In Celebration of Armed Forces Day
By Kathy Shurtleff
Many of the early members of the Court had military service, commencing with the first Chief Justice, John Jay, who served as a Colonel in the New York Militia during the Revolutionary War. Jay was the first, but not the last, person with military service to be appointed to the office of Chief Justice. To date, six of the 17 Chief Justices had military service. John Marshall, “The Great Chief Justice,” served in the Culpeper Minutemen and later as a Captain in the Continental Army. Marshall served closely with President George Washington who had a great impact on Marshall’s later life. Chief Justice Edward D. White served as a private in the Confederate armies during the Civil War. His appointment as Chief Justice is perhaps one of the greatest examples of reconciliation in the history of the country following that conflict. In addition to White, two Associate Justices of the Supreme Court also served in the C.S.A. during the Civil War: Lucius Q. C. Lamar and Horace Lurton. Two future Chief Justices served in World War I: Fred M. Vinson, who served as a Private, and Earl Warren, who achieved the rank of First Lieutenant. William H. Rehnquist served in World War II as a Sergeant in the newly minted U.S. Army Air Forces.
Future Chief Justice William H. Rehnquist (last figure on the right riding on the horse) is shown at the pyramids at the time he was serving in the Army Air Forces.
Oliver Wendell Hollmes, Jr. was wounded in the Battle of Ball’s Bluff and again later at Antietam.

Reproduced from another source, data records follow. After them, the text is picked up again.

(** The metrics of an expression, by the shape of the expression. *)
Fixpoint measure_tree (t : tree) (font_scale : Z) : metrics_t :=
  let children :=
    fix go (ts : list tree) (fs : Z) (acc : Z * Z * Z) : Z * Z * Z :=
      match ts with
      | [] => acc
      | t :: rest => go rest fs (add_child (measure_tree t fs) acc)
      end in
  let slot := λ ts fs, sequence_metrics fs (children ts fs (0, 0, 0)) in
  match t with
  | TText subtype text =>
      let h := text_height font_scale in
      if decide (subtype = TEXT_PI) then mk_metrics 10 h (h ÷ 2)
      else mk_metrics (text_width text font_scale) h (h ÷ 2)
  | TFraction a b =>
      let num := min_size 12 10 (slot a font_scale) in
      let den := min_size 12 10 (slot b font_scale) in
      mk_metrics (larger (width num) (width den) + 4)
                 (height num + FRAC_PAD + FRAC_BAR_H + FRAC_PAD + height den)
                 (height num + FRAC_PAD)
  | TExponent a b =>
      let base := slot a font_scale in
      let power := min_size 8 10 (slot b (at_least 60 (scale font_scale EXP_SCALE))) in
      mk_metrics (width base + width power + 4)
                 (height base + height power - 4)
                 (baseline base + height power - 4)
  | TSubscript a b =>
      let base := slot a font_scale in
      let sub := min_size 8 8 (slot b (scale font_scale EXP_SCALE)) in
      mk_metrics (width base + width sub) (height base + height sub ÷ 2)
                 (baseline base)
  | TRoot i a =>
      let content := min_size 12 10 (slot a font_scale) in
      let root_w := scale 10 font_scale in
      let index_w := if decide (i ≠ 2) then 8 else 0 in
      let index_h := if decide (i ≠ 2) then 8 else 0 in
      mk_metrics (index_w + root_w + width content + 2)
                 (height content + 4 + index_h ÷ 2)
                 (baseline content + 2 + index_h ÷ 2)
  | TNthroot a b =>
      let idx := min_size 8 8 (slot a (scale font_scale 60)) in
      let content := min_size 12 10 (slot b font_scale) in
      let root_w := scale 10 font_scale in
      mk_metrics (width idx + root_w + width content + 2)
                 (height content + 4 + height idx ÷ 2)
                 (baseline content + 2 + height idx ÷ 2)
  | TAbs a =>
      let content := min_size 8 10 (slot a font_scale) in
      mk_metrics (width content + 8) (height content + 4) (baseline content + 2)
  | TParen a =>
      let content := min_size 8 10 (slot a font_scale) in
      let paren_w := 6 + (if decide (height content > 20) then 2 else 0) in
      mk_metrics (width content + paren_w * 2 + 4) (height content + 4)
                 (baseline content + 2)
  | TFunction name a =>
      let name_w := text_width name font_scale in
      let arg := min_size 8 10 (slot a font_scale) in
      let h := larger (height arg) (text_height font_scale) in
      mk_metrics (name_w + 6 + width arg + 6) h (h ÷ 2)
  | TMixed w a b =>
      let whole := min_size 8 10 (slot w font_scale) in
      let num := min_size 10 8 (slot a font_scale) in
      let den := min_size 10 8 (slot b font_scale) in
      let frac_w := larger (width num) (width den) + 4 in
      let frac_h := height num + FRAC_PAD + FRAC_BAR_H + FRAC_PAD + height den in
      mk_metrics (width whole + 4 + frac_w) (larger frac_h (height whole))
                 (height num + FRAC_PAD)
  end.

(** The loop of [measure_sequence] over the children of a sequence. *)
Definition measure_children_of (ts : list tree) (fs : Z) (acc : Z * Z * Z)
    : Z * Z * Z :=
  foldl (λ acc t, add_child (measure_tree t fs) acc) acc ts.

(** The metrics of a sequence, by the shapes of its children. *)
Definition measure_slot (ts : list tree) (fs : Z) : metrics_t :=
  sequence_metrics fs (measure_children_of ts fs (0, 0, 0)).

(** The size of an expression: the number of its nodes, each slot of a
    container counted as one more, and the number of bytes of its texts and
    function names. *)
Fixpoint tree_nodes (t : tree) : Z :=
  let trees :=
    fix go (ts : list tree) : Z :=
      match ts with
      | [] => 0
      | t :: rest => tree_nodes t + go rest
      end in
  match t with
  | TText _ _ => 1
  | TFraction a b | TExponent a b | TSubscript a b | TNthroot a b =>
      3 + trees a + trees b
  | TRoot _ a | TAbs a | TParen a | TFunction _ a => 2 + trees a
  | TMixed w a b => 4 + trees w + trees a + trees b
  end.

Definition trees_nodes (ts : list tree) : Z :=
  foldr (λ t acc, tree_nodes t + acc) 0 ts.

Fixpoint tree_bytes (t : tree) : Z :=
  let trees :=
    fix go (ts : list tree) : Z :=
      match ts with
      | [] => 0
      | t :: rest => tree_bytes t + go rest
      end in
  match t with
  | TText _ text => strlen text
  | TFraction a b | TExponent a b | TSubscript a b | TNthroot a b =>
      trees a + trees b
  | TRoot _ a | TAbs a | TParen a => trees a
  | TFunction name a => strlen name + trees a
  | TMixed w a b => trees w + trees a + trees b
  end.

Definition trees_bytes (ts : list tree) : Z :=
  foldr (λ t acc, tree_bytes t + acc) 0 ts.

(** A box of metrics within the bounds that [nodes] nodes with [bytes]
    bytes of text allow. *)
Definition bounded_box (m : metrics_t) (bytes nodes : Z) : Prop :=
  0 ≤ bytes ∧ 0 ≤ nodes ∧
  0 ≤ width m ≤ CHAR_W * bytes + 40 * nodes ∧
  0 ≤ baseline m ≤ height m ∧ height m ≤ 40 * nodes.

Local Close Scope Z_scope.

(** ** The slots of a subtree *)

(** The slots [math2_free_node] goes through from a node: the node, the
    sequences in its slots and the slots of their children, in the order
    of the calls. A slot that is [NULL] or no sequence, or a child that is
    [NODE_EMPTY], has no footprint. *)
Fixpoint footprint_of (fuel : nat) (ns : list expr_node) (i : nat)
    : option (list nat) :=
  match fuel with
  | 0 => None
  | S fuel' =>
      n ← ns !! i;
      match type n with
      | NODE_TEXT => Some [i]
      | NODE_FRACTION =>
          a ← slot_footprint fuel' ns (frac_numer n);
          b ← slot_footprint fuel' ns (frac_denom n);
          Some (i :: a ++ b)
      | NODE_EXPONENT =>
          a ← slot_footprint fuel' ns (exp_base n);
          b ← slot_footprint fuel' ns (exp_power n);
          Some (i :: a ++ b)
      | NODE_SUBSCRIPT =>
          a ← slot_footprint fuel' ns (subscript_base n);
          b ← slot_footprint fuel' ns (subscript_sub n);
          Some (i :: a ++ b)
      | NODE_ROOT =>
          a ← slot_footprint fuel' ns (root_content n);
          Some (i :: a)
      | NODE_NTHROOT =>
          a ← slot_footprint fuel' ns (nthroot_index n);
          b ← slot_footprint fuel' ns (nthroot_content n);
          Some (i :: a ++ b)
      | NODE_ABS => a ← slot_footprint fuel' ns (abs_content n); Some (i :: a)
      | NODE_PAREN => a ← slot_footprint fuel' ns (paren_content n); Some (i :: a)
      | NODE_FUNCTION => a ← slot_footprint fuel' ns (func_arg n); Some (i :: a)
      | NODE_MIXED_FRAC =>
          a ← slot_footprint fuel' ns (mixed_whole n);
          b ← slot_footprint fuel' ns (mixed_numer n);
          c ← slot_footprint fuel' ns (mixed_denom n);
          Some (i :: a ++ b ++ c)
      | NODE_SEQUENCE | NODE_EMPTY => None
      end
  end
with slot_footprint (fuel : nat) (ns : list expr_node) (seq : ptr)
    : option (list nat) :=
  match fuel with
  | 0 => None
  | S fuel' =>
      s ← seq;
      sn ← ns !! s;
      if decide (type sn = NODE_SEQUENCE) then
        cs ← chain_footprint fuel' ns (seq_first sn);
        Some (s :: cs)
      else None
  end
with chain_footprint (fuel : nat) (ns : list expr_node) (child : ptr)
    : option (list nat) :=
  match fuel with
  | 0 => None
  | S fuel' =>
      match child with
      | None => Some []
      | Some c =>
          a ← footprint_of fuel' ns c;
          cn ← ns !! c;
          r ← chain_footprint fuel' ns (next cn);
          Some (a ++ r)
      end
  end.

(** The pool with the slots of [fp] released: their type is
    [NODE_EMPTY], and nothing else of them changes. *)
Definition release (fp : list nat) (ns : list expr_node) : list expr_node :=
  imap (λ j n, if bool_decide (j ∈ fp) then set_type NODE_EMPTY n else n) ns.

(** ** The display under the draw pass *)

(** A result of the draw pass with the calls [before] put in front of the
    display. *)
Definition onto {A : Type} (before : list draw_call) (r : option (A * draw_state))
    : option (A * draw_state) :=
  match r with
  | Some (x, st) => Some (x, mk_draw_state (g_paren_depth st) (before ++ display st))
  | None => None
  end.

(** [m] reads nothing of the display and only adds calls at its end. *)
Definition display_blind {A : Type} (m : D A) : Prop :=
  ∀ d before disp,
    m (mk_draw_state d (before ++ disp)) = onto before (m (mk_draw_state d disp)).

(** ** States to run the code on *)

(** [typed_12] with one more text node taken from the pool and linked
    nowhere. *)
Definition typed_12_spare : math_expr2_t :=
  Eval vm_compute in default typed_12 (exec (math2_alloc_node NODE_TEXT) typed_12).

(** The state after the digit 1, an opening parenthesis, the digit 2 within
    it, and the key right: the cursor stands behind the parenthesis. *)
Definition typed_paren : math_expr2_t :=
  Eval vm_compute in
    default math2_init
      (exec (session [digit "1"; math2_insert_paren; digit "2"; key_right])
            math2_init).

(** [typed_paren] with the cursor before the parenthesis. *)
Definition before_paren : math_expr2_t :=
  with_cursor (mk_cursor (Some 0) (Some 1)) typed_paren.

(** The state after the digit 1, a fraction, which takes the digit as its
    numerator, and the digit 2 typed into the denominator. *)
Definition typed_frac : math_expr2_t :=
  Eval vm_compute in
    default math2_init
      (exec (session [digit "1"; math2_insert_fraction; digit "2"]) math2_init).

(** The state after the digit 1 and the operator +. *)
Definition typed_1_plus : math_expr2_t :=
  Eval vm_compute in
    default math2_init (exec (session [digit "1"; operator "+"]) math2_init).

(** A pool with one slot left: 127 parens nested in one another take 254
    slots, and the root is one more. *)
Definition pool_nearly_full : math_expr2_t :=
  Eval vm_compute in default math2_init (exec (nested_parens 127) math2_init).

(** * Properties of the code *)

(** ** Reasoning in the monad *)

Lemma M_bind_Some {A B : Type} (m : M A) (f : A → M B) e b e' :
  (m ≫= f) e = Some (b, e') ↔ ∃ a e1, m e = Some (a, e1) ∧ f a e1 = Some (b, e').
Proof.
  unfold mbind, M_bind. split.
  - destruct (m e) as [[a e1]|]; [|done]. intros H. by exists a, e1.
  - intros (a & e1 & -> & H). done.
Qed.

Lemma load_Some i e n e' :
  load i e = Some (n, e') ↔ nodes e !! i = Some n ∧ e' = e.
Proof.
  unfold load. destruct (nodes e !! i); split; intros H; try done.
  - by inversion H.
  - destruct H as [[= ->] ->]. done.
  - by destruct H.
Qed.

Lemma store_Some i f e u e' :
  store i f e = Some (u, e') ↔
  is_Some (nodes e !! i) ∧ e' = with_nodes (alter f i (nodes e)) e.
Proof.
  unfold store. destruct u. destruct (nodes e !! i); split; intros H.
  - inversion H. eauto.
  - by destruct H as [_ ->].
  - done.
  - destruct H as [[? ?] _]. done.
Qed.

(** ** The node pool *)

Lemma alloc_scan_Some ns nf k i idx :
  alloc_scan ns nf k i = Some idx →
  ∃ j, i ≤ j < i + k ∧ idx = (nf + j) mod MAX_NODES ∧ slot_empty ns idx ∧
       ∀ j', i ≤ j' < j → ¬ slot_empty ns ((nf + j') mod MAX_NODES).
Proof.
  revert i. induction k as [|k IH]; intros i; cbn [alloc_scan]; [done|].
  destruct (ns !! ((nf + i) mod MAX_NODES)) as [n|] eqn:Hn.
  - destruct (decide (type n = NODE_EMPTY)) as [He|He].
    + intros [= ?]; subst idx. exists i. split; [lia|]. split; [done|].
      split; [by exists n|]. intros j' ?. lia.
    + intros H. destruct (IH _ H) as (j & Hj & -> & Hemp & Hmin).
      exists j. split; [lia|]. split; [done|]. split; [done|].
      intros j' Hj'. destruct (decide (j' = i)) as [->|].
      * intros (n' & Hn' & He'). congruence.
      * apply Hmin. lia.
  - intros H. destruct (IH _ H) as (j & Hj & -> & Hemp & Hmin).
    exists j. split; [lia|]. split; [done|]. split; [done|].
    intros j' Hj'. destruct (decide (j' = i)) as [->|].
    + intros (n' & Hn' & He'). congruence.
    + apply Hmin. lia.
Qed.

Lemma alloc_scan_None ns nf k i :
  alloc_scan ns nf k i = None →
  ∀ j, i ≤ j < i + k → ¬ slot_empty ns ((nf + j) mod MAX_NODES).
Proof.
  revert i. induction k as [|k IH]; intros i; cbn [alloc_scan]; [intros; lia|].
  destruct (ns !! ((nf + i) mod MAX_NODES)) as [n|] eqn:Hn.
  - destruct (decide (type n = NODE_EMPTY)) as [He|He]; [done|].
    intros H j Hj. destruct (decide (j = i)) as [->|].
    + intros (n' & Hn' & He'). congruence.
    + apply (IH _ H). lia.
  - intros H j Hj. destruct (decide (j = i)) as [->|].
    + intros (n' & Hn' & He'). congruence.
    + apply (IH _ H). lia.
Qed.

(** The scan [(next_free + j) % MAX_NODES], [j] from 0 to [MAX_NODES - 1],
    meets every slot. *)
Lemma cyclic_offset nf idx :
  idx < MAX_NODES → ∃ j, j < MAX_NODES ∧ (nf + j) mod MAX_NODES = idx.
Proof.
  unfold MAX_NODES. intros H.
  exists ((idx + 256 - nf mod 256) mod 256). split.
  - apply Nat.mod_upper_bound. lia.
  - pose proof (Nat.mod_upper_bound nf 256).
    rewrite Nat.Div0.add_mod_idemp_r.
    rewrite (Nat.div_mod_eq nf 256) at 1.
    replace (256 * (nf / 256) + nf mod 256 + (idx + 256 - nf mod 256))
      with (idx + (1 + nf / 256) * 256) by lia.
    rewrite Nat.Div0.mod_add. apply Nat.mod_small. lia.
Qed.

Military service provides a special perspective on the intersecting powers of the federal government. The Constitution outlines a system designed with a series of checks and balances to protect against undue control by any one sector, underscoring the principle that we are a nation of laws. Justices who have served in the armed forces prior to serving on the Court have additional practical experience in how those powers function.